◆ ACTIVITY ◆
Filter the records below for the word "Hown". Copy each line that holds it.

◆ DATA FOR ANALYSIS ◆
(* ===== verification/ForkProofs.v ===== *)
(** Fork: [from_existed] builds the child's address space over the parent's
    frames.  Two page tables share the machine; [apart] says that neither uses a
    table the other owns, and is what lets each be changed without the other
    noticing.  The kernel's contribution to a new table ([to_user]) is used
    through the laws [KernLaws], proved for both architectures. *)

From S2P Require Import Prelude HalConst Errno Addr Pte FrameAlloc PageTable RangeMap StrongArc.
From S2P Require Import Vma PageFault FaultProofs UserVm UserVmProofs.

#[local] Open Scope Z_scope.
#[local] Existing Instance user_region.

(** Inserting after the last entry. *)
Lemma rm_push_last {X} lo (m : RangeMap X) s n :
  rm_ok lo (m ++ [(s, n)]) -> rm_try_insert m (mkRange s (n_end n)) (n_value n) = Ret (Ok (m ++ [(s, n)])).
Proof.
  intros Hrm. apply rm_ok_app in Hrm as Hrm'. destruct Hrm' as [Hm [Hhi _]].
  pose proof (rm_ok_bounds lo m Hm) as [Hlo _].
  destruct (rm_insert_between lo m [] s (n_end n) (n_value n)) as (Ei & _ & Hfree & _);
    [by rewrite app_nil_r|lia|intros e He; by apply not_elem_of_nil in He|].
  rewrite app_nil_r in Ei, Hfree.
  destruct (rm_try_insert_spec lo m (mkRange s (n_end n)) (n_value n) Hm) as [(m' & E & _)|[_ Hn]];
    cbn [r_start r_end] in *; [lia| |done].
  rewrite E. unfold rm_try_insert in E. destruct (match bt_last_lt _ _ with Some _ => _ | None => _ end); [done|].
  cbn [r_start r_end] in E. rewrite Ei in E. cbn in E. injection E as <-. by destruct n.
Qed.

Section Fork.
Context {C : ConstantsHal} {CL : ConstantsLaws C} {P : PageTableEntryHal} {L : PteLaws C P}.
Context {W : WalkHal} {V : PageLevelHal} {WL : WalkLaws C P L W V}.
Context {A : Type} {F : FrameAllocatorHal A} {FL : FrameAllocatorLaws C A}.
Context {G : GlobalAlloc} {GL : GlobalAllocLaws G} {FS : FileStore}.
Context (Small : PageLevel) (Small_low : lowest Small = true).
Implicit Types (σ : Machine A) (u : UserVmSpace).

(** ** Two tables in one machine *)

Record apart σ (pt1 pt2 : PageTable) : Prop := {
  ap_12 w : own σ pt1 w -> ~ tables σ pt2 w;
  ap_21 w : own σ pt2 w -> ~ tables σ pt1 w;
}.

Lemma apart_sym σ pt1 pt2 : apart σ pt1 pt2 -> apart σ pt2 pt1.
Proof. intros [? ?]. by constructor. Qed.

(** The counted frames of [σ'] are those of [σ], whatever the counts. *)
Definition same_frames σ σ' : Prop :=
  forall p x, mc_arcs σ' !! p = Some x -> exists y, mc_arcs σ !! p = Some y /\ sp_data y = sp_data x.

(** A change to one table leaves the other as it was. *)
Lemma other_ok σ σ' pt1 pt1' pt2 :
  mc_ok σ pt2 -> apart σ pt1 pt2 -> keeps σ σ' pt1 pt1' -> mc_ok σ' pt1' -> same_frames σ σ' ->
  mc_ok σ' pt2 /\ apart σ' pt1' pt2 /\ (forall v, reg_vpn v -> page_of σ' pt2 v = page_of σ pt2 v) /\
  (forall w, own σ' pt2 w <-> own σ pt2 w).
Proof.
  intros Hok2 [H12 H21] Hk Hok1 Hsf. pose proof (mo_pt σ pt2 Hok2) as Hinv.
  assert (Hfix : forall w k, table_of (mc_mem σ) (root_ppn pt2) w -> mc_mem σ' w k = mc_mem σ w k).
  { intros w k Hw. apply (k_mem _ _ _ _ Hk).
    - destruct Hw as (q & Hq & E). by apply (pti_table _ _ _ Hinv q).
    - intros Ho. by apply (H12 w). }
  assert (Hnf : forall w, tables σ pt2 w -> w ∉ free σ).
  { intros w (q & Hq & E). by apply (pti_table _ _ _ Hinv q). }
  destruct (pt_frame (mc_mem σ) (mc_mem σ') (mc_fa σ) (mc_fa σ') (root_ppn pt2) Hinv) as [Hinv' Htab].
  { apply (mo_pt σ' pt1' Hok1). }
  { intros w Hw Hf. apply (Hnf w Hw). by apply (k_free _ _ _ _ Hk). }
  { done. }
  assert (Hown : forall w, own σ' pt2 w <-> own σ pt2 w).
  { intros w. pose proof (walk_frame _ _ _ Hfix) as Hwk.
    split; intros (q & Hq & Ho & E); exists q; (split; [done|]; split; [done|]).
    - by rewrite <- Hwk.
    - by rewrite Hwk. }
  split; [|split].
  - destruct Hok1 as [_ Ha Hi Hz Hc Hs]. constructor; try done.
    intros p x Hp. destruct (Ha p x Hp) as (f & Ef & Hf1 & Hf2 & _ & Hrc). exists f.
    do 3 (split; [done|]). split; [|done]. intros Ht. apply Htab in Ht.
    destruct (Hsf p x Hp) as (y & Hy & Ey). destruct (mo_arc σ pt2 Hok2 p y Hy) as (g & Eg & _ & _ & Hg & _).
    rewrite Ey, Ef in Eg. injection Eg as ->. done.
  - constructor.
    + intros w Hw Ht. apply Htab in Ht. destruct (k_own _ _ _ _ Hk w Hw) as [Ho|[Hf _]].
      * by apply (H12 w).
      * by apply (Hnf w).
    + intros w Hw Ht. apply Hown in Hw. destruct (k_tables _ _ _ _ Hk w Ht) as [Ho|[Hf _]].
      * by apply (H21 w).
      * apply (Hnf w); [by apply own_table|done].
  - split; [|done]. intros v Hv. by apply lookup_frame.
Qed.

◆ TASK RESULT ◆
  assert (Hown : forall w, own σ' pt2 w <-> own σ pt2 w).
    + intros w Hw Ht. apply Hown in Hw. destruct (k_tables _ _ _ _ Hk w Ht) as [Ho|[Hf _]].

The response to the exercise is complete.